What this task involves:
Only the lines of the data below from the one with "(index : Z)" through the one with "u_shapes : A2.t ShapeBase;" are wanted. Repeat them exactly.

Input:
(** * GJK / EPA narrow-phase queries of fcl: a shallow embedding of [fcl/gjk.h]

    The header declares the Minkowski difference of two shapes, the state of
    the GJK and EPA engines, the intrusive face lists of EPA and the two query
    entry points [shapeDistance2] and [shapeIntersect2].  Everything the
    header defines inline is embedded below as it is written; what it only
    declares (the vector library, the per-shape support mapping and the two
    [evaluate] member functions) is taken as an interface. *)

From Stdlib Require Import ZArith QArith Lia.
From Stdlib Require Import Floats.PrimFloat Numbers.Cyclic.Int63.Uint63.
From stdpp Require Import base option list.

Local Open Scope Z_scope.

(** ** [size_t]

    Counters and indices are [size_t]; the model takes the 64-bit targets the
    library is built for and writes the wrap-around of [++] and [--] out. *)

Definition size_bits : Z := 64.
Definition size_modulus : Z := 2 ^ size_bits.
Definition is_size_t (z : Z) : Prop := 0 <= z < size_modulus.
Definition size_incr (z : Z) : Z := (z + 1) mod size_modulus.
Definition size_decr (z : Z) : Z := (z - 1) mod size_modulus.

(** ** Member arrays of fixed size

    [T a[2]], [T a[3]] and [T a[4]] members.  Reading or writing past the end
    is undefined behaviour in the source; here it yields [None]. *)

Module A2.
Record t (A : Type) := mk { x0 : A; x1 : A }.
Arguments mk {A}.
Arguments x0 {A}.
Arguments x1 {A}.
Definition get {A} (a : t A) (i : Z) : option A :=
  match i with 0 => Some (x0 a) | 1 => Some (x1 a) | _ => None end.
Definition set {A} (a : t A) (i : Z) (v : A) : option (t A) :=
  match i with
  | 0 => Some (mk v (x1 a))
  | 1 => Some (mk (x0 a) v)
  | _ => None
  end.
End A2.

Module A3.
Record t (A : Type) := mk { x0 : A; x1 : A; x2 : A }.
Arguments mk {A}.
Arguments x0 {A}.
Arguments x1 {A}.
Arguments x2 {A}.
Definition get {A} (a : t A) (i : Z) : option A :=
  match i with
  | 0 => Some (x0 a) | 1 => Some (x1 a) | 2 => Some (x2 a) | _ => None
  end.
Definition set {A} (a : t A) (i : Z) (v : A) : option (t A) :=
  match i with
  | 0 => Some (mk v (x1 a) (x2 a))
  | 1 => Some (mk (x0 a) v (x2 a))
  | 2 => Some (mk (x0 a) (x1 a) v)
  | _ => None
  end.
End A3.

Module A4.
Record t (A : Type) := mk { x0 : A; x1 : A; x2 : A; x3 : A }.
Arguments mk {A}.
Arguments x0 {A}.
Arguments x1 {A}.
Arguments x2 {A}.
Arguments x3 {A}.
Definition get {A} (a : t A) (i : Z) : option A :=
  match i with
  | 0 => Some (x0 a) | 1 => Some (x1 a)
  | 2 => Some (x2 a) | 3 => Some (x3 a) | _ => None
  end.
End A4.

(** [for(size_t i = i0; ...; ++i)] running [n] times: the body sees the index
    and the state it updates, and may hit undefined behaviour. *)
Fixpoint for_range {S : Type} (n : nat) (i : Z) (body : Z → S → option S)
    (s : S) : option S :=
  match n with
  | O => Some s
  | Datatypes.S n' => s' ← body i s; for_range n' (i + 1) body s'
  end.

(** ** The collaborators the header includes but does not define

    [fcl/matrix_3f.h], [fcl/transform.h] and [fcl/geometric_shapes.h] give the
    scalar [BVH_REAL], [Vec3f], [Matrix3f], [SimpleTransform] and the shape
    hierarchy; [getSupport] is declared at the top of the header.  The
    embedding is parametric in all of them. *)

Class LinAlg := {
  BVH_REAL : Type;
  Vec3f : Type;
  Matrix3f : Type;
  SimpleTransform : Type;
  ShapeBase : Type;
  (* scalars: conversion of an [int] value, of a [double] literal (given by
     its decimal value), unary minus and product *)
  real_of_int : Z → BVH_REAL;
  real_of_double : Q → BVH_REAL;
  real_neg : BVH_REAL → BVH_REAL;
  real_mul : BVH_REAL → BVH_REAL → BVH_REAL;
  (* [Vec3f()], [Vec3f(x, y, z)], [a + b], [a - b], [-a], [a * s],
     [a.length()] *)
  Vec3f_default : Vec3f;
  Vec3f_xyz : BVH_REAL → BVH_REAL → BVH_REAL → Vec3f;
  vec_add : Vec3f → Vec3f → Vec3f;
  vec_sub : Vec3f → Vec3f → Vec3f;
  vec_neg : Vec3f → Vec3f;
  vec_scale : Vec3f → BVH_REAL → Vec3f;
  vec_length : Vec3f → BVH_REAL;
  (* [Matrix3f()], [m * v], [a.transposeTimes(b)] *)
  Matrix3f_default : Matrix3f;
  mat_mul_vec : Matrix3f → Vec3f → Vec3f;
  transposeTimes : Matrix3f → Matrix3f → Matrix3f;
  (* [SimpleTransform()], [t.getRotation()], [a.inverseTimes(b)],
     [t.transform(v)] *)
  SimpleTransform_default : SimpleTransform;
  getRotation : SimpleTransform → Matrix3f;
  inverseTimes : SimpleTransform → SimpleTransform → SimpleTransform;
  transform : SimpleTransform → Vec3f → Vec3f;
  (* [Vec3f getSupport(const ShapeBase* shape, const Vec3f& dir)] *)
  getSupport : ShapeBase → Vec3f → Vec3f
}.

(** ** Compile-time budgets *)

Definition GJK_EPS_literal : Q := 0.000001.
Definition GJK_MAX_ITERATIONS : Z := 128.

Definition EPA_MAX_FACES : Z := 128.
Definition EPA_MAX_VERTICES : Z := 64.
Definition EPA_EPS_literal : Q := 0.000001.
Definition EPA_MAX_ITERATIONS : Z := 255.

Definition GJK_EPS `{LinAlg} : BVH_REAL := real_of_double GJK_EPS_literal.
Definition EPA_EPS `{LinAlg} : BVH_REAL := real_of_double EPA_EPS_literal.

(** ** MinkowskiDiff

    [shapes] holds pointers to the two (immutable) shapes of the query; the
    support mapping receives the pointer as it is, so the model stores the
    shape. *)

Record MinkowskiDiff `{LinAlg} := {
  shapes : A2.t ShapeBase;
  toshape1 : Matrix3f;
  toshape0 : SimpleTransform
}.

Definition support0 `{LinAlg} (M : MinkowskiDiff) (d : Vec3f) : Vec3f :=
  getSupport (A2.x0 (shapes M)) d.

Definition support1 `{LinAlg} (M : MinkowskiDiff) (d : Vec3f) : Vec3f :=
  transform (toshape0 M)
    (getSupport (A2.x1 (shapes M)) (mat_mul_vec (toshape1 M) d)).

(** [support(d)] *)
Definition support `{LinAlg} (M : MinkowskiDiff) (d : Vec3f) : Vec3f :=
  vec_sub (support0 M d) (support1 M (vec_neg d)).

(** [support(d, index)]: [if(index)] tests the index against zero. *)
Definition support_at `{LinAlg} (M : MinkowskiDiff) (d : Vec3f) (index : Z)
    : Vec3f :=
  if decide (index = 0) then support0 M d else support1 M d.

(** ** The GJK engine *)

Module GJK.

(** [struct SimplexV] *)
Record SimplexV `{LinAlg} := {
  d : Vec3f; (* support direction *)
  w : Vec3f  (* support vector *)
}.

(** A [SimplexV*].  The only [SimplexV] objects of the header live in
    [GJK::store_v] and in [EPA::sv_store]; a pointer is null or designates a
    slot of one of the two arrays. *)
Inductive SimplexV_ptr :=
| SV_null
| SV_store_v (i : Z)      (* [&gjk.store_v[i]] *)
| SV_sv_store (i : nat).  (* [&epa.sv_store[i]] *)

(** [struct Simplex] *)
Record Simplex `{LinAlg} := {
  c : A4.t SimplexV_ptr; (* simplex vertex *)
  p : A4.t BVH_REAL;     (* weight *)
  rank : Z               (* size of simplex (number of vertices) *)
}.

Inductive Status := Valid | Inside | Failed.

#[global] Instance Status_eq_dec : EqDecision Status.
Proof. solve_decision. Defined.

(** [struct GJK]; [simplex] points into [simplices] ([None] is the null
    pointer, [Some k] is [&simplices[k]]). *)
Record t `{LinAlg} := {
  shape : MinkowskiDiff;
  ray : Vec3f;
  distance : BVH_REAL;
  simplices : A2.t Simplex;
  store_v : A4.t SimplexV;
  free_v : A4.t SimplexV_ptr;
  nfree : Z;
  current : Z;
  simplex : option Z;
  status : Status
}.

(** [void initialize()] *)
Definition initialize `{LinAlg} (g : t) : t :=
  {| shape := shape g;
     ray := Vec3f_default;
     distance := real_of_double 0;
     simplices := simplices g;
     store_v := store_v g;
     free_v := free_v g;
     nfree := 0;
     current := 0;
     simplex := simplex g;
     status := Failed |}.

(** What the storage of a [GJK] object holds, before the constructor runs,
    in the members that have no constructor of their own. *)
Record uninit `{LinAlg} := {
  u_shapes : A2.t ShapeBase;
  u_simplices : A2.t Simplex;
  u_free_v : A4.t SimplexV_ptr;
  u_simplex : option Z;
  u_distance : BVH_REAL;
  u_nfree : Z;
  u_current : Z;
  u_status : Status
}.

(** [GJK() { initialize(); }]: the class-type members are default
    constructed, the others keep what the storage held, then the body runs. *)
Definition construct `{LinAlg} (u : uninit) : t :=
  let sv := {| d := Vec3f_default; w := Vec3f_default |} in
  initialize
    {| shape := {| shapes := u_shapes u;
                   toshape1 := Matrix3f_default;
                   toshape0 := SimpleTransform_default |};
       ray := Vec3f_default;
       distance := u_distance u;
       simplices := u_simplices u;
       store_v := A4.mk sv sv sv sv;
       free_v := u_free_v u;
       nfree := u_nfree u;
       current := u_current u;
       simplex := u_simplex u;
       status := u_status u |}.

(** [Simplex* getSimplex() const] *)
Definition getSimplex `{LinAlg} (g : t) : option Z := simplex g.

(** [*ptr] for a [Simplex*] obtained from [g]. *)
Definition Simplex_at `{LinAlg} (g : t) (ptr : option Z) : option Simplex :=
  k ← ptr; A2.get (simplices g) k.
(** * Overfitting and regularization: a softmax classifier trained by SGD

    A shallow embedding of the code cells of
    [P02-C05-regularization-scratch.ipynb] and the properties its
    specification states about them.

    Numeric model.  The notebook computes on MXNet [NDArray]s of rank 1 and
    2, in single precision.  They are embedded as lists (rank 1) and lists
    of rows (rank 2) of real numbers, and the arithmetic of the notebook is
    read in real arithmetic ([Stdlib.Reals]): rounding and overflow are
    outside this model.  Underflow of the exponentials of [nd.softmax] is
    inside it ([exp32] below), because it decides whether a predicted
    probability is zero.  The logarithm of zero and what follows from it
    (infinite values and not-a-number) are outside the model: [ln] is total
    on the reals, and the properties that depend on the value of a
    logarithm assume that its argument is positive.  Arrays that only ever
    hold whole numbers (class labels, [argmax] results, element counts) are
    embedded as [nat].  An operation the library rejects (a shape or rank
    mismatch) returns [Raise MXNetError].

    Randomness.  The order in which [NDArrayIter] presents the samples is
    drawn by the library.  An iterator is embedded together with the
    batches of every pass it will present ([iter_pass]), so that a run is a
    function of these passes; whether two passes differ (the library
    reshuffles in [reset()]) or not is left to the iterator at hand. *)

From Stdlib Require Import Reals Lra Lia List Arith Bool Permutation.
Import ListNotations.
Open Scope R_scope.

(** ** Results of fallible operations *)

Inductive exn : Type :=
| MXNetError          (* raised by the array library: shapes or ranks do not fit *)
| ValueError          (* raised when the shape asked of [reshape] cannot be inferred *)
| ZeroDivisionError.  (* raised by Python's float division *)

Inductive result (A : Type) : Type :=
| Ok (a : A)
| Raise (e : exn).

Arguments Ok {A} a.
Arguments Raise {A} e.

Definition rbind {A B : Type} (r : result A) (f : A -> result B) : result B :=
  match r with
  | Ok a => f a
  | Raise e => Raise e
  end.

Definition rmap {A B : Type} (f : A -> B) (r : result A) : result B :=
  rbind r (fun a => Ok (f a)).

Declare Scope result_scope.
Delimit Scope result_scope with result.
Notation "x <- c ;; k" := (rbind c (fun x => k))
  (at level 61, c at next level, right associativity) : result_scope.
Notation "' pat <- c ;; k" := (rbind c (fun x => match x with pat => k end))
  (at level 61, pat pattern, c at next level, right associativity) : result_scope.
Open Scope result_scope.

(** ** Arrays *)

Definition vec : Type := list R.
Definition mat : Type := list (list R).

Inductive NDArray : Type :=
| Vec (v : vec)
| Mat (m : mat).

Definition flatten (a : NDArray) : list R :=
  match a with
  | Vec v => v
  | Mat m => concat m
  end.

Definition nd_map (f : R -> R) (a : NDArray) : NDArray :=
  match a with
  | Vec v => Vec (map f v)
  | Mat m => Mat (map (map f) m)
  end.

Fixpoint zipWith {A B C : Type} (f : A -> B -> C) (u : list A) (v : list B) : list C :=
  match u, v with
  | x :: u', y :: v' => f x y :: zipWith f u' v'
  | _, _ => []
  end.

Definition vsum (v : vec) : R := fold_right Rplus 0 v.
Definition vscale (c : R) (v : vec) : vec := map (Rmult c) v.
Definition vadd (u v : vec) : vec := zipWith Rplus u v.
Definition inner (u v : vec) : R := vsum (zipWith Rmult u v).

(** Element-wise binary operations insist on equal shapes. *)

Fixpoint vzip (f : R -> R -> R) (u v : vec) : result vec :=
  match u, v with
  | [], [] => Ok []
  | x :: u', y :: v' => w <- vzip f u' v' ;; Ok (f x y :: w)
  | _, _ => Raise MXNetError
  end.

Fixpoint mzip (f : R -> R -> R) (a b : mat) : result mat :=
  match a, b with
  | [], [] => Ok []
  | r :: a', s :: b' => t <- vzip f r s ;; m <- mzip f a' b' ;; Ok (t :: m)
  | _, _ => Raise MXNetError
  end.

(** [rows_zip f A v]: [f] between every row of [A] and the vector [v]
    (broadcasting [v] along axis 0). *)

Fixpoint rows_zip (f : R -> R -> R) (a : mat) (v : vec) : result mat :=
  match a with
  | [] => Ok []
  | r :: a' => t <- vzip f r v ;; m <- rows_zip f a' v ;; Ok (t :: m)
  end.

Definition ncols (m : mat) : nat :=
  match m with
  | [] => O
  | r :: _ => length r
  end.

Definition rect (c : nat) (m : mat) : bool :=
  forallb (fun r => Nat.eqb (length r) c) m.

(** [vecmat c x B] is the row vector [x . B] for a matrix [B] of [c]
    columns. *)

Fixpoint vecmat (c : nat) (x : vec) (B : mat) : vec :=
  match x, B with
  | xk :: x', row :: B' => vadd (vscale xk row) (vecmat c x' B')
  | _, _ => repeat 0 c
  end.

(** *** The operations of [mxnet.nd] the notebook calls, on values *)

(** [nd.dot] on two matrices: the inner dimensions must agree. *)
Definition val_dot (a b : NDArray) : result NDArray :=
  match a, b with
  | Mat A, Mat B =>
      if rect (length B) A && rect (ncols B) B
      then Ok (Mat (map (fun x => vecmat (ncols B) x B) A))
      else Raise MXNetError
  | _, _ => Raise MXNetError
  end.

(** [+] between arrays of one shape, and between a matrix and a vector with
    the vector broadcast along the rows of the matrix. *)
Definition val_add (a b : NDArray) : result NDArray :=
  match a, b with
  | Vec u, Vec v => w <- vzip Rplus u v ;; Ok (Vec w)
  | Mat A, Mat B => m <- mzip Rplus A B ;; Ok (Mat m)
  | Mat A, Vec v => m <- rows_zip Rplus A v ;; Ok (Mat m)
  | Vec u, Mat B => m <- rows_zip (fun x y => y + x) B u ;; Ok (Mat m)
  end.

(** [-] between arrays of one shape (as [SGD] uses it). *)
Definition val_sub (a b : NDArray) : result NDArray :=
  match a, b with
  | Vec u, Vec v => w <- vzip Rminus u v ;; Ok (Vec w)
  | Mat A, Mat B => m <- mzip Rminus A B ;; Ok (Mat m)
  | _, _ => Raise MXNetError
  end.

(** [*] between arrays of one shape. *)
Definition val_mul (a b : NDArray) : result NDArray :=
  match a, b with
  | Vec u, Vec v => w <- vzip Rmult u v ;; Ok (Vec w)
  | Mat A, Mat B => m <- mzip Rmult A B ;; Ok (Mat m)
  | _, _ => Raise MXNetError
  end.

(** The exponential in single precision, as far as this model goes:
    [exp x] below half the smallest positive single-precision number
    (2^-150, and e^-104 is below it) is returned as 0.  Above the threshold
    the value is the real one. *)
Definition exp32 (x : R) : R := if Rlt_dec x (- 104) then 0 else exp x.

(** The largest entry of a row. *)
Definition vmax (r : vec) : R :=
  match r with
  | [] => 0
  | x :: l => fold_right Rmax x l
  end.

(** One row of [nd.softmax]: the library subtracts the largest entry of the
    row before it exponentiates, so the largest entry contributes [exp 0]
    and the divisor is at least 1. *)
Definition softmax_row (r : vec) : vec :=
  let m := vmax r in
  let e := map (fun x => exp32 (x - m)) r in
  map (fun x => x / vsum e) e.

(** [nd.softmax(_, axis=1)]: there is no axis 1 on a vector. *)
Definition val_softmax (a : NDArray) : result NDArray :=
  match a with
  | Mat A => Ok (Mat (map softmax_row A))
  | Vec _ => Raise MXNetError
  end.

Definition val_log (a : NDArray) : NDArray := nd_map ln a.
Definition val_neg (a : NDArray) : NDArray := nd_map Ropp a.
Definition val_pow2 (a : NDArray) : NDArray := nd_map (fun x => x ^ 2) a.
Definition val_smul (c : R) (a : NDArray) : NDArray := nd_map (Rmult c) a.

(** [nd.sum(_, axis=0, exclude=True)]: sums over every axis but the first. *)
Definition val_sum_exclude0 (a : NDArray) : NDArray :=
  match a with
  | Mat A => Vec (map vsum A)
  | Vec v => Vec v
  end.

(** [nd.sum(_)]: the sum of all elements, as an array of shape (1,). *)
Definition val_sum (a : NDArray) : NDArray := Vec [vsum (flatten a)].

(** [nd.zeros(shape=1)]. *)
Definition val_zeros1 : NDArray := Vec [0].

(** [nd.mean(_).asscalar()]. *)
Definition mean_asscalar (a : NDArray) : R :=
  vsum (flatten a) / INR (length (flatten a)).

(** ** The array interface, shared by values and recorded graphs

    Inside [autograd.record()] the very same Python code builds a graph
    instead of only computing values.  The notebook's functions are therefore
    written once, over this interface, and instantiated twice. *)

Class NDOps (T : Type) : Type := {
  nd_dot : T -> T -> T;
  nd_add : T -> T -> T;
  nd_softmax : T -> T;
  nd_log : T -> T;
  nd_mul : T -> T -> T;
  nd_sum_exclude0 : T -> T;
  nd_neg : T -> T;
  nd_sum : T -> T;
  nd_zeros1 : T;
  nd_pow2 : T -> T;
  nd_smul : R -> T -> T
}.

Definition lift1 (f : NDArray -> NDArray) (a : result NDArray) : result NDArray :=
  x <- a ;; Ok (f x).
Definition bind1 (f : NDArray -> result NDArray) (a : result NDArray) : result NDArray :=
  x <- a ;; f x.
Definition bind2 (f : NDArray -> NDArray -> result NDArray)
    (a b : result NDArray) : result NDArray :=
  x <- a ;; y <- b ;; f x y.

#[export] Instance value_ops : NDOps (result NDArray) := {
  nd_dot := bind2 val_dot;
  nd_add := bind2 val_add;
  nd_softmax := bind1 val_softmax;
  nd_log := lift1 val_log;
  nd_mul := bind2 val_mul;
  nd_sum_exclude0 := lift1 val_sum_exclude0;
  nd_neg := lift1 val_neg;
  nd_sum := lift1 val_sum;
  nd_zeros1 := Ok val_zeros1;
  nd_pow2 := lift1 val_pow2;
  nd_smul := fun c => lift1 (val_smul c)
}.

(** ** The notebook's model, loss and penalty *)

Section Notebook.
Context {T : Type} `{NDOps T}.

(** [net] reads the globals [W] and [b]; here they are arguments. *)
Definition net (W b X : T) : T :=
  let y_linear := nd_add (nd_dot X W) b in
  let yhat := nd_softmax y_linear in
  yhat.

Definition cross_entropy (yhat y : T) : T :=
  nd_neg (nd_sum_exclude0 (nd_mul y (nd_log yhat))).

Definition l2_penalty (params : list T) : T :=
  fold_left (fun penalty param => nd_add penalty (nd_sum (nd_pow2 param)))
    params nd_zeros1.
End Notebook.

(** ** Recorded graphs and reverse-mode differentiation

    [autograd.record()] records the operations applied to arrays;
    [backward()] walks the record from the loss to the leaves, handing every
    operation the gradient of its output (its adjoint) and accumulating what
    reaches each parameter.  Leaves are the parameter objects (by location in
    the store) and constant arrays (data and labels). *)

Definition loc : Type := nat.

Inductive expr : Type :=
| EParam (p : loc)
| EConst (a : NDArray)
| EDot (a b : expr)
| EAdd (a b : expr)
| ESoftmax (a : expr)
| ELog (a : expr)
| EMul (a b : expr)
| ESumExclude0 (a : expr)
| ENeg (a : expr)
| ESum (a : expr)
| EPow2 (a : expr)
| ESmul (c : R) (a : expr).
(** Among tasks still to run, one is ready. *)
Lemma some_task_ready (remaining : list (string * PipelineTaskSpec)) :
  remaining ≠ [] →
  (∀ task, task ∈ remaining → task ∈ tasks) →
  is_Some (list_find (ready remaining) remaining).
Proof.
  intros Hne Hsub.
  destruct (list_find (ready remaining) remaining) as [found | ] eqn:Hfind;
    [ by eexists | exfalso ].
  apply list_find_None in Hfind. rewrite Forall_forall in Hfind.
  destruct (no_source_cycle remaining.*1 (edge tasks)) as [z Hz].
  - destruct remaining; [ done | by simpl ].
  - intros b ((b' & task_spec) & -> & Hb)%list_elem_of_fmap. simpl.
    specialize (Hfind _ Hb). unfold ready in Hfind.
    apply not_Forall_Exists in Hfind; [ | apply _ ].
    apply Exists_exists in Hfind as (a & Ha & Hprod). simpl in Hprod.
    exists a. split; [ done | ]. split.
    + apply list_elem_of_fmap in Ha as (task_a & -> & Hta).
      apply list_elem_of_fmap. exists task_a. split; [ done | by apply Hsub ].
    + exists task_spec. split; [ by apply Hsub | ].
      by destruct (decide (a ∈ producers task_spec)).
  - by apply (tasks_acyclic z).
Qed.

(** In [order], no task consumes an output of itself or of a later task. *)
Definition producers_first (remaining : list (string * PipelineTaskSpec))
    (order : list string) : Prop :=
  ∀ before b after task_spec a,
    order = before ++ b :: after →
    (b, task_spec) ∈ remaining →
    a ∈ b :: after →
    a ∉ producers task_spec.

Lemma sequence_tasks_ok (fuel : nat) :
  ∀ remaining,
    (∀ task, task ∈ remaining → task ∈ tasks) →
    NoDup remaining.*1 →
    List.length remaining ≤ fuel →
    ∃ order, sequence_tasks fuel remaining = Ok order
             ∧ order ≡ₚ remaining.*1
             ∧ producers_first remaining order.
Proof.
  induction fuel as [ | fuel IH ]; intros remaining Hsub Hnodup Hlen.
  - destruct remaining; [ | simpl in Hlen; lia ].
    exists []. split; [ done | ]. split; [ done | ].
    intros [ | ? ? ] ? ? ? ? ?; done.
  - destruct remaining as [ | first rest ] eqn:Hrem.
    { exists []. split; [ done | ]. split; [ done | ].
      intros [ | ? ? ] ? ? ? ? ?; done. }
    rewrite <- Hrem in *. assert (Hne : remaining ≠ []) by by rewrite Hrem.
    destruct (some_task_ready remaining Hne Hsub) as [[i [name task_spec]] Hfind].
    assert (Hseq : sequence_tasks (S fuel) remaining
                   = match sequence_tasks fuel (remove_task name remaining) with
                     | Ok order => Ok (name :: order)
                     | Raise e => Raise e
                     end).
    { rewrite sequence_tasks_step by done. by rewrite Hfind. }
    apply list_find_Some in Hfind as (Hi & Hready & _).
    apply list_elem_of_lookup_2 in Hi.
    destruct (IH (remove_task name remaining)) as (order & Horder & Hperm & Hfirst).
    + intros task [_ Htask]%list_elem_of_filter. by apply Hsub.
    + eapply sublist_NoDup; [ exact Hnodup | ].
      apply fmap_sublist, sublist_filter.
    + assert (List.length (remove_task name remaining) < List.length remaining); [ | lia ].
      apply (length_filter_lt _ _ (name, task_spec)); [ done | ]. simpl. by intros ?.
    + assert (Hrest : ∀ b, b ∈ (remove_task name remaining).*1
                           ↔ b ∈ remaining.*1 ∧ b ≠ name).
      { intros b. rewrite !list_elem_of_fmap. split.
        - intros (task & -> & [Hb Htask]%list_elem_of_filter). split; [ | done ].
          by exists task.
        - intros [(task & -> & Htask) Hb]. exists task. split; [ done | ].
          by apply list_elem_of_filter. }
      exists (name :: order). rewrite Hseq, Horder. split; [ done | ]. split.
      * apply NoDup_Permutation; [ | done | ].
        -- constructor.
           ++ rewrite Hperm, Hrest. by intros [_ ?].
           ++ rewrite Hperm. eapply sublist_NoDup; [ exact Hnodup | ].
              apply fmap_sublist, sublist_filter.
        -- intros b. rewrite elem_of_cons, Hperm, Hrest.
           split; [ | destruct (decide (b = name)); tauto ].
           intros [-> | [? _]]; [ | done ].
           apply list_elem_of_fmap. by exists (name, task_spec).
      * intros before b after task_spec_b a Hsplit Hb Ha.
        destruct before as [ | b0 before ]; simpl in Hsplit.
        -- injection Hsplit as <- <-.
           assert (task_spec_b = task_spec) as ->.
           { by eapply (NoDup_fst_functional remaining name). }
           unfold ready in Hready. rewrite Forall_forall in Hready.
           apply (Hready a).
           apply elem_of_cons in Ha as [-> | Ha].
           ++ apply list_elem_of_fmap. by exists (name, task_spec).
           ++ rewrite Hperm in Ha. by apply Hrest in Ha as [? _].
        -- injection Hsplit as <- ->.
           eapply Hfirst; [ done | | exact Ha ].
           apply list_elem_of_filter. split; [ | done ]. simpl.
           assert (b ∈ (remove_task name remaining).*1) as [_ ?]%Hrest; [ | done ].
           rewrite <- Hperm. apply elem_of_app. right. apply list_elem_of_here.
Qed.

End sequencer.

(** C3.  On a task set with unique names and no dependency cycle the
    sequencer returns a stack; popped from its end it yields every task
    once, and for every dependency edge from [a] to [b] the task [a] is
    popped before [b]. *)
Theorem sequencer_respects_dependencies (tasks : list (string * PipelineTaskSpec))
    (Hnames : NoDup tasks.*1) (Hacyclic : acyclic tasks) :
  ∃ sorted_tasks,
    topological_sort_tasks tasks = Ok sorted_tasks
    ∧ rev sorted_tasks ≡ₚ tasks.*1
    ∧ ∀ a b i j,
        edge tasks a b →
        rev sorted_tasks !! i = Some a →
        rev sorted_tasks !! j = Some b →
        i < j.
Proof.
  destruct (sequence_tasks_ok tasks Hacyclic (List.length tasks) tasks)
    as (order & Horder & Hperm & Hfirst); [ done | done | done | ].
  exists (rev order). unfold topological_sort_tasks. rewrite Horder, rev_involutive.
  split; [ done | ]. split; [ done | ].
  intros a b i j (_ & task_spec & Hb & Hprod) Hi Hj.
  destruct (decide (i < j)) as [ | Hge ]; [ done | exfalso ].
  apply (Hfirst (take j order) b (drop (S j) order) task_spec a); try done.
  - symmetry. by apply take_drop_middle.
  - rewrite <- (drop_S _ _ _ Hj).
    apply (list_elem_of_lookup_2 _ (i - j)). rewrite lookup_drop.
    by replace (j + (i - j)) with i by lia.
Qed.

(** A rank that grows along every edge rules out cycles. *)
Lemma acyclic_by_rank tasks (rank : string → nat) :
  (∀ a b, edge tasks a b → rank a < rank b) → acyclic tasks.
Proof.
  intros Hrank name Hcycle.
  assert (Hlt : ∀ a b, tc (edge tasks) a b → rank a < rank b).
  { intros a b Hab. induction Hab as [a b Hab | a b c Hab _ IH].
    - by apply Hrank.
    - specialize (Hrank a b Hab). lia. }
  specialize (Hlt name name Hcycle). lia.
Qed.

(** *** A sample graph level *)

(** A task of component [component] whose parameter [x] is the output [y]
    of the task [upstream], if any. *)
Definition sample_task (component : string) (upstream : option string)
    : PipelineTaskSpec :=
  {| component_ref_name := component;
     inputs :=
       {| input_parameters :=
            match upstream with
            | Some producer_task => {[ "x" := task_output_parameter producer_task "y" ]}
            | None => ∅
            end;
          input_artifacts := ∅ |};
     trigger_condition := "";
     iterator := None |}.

Solution to this exercise:
Definition support_at `{LinAlg} (M : MinkowskiDiff) (d : Vec3f) (index : Z)
    : Vec3f :=
  if decide (index = 0) then support0 M d else support1 M d.

(** ** The GJK engine *)

Module GJK.

(** [struct SimplexV] *)
Record SimplexV `{LinAlg} := {
  d : Vec3f; (* support direction *)
  w : Vec3f  (* support vector *)
}.

(** A [SimplexV*].  The only [SimplexV] objects of the header live in
    [GJK::store_v] and in [EPA::sv_store]; a pointer is null or designates a
    slot of one of the two arrays. *)
Inductive SimplexV_ptr :=
| SV_null
| SV_store_v (i : Z)      (* [&gjk.store_v[i]] *)
| SV_sv_store (i : nat).  (* [&epa.sv_store[i]] *)

(** [struct Simplex] *)
Record Simplex `{LinAlg} := {
  c : A4.t SimplexV_ptr; (* simplex vertex *)
  p : A4.t BVH_REAL;     (* weight *)
  rank : Z               (* size of simplex (number of vertices) *)
}.

Inductive Status := Valid | Inside | Failed.

#[global] Instance Status_eq_dec : EqDecision Status.
Proof. solve_decision. Defined.

(** [struct GJK]; [simplex] points into [simplices] ([None] is the null
    pointer, [Some k] is [&simplices[k]]). *)
Record t `{LinAlg} := {
  shape : MinkowskiDiff;
  ray : Vec3f;
  distance : BVH_REAL;
  simplices : A2.t Simplex;
  store_v : A4.t SimplexV;
  free_v : A4.t SimplexV_ptr;
  nfree : Z;
  current : Z;
  simplex : option Z;
  status : Status
}.

(** [void initialize()] *)
Definition initialize `{LinAlg} (g : t) : t :=
  {| shape := shape g;
     ray := Vec3f_default;
     distance := real_of_double 0;
     simplices := simplices g;
     store_v := store_v g;
     free_v := free_v g;
     nfree := 0;
     current := 0;
     simplex := simplex g;
     status := Failed |}.

(** What the storage of a [GJK] object holds, before the constructor runs,
    in the members that have no constructor of their own. *)
Record uninit `{LinAlg} := {
  u_shapes : A2.t ShapeBase;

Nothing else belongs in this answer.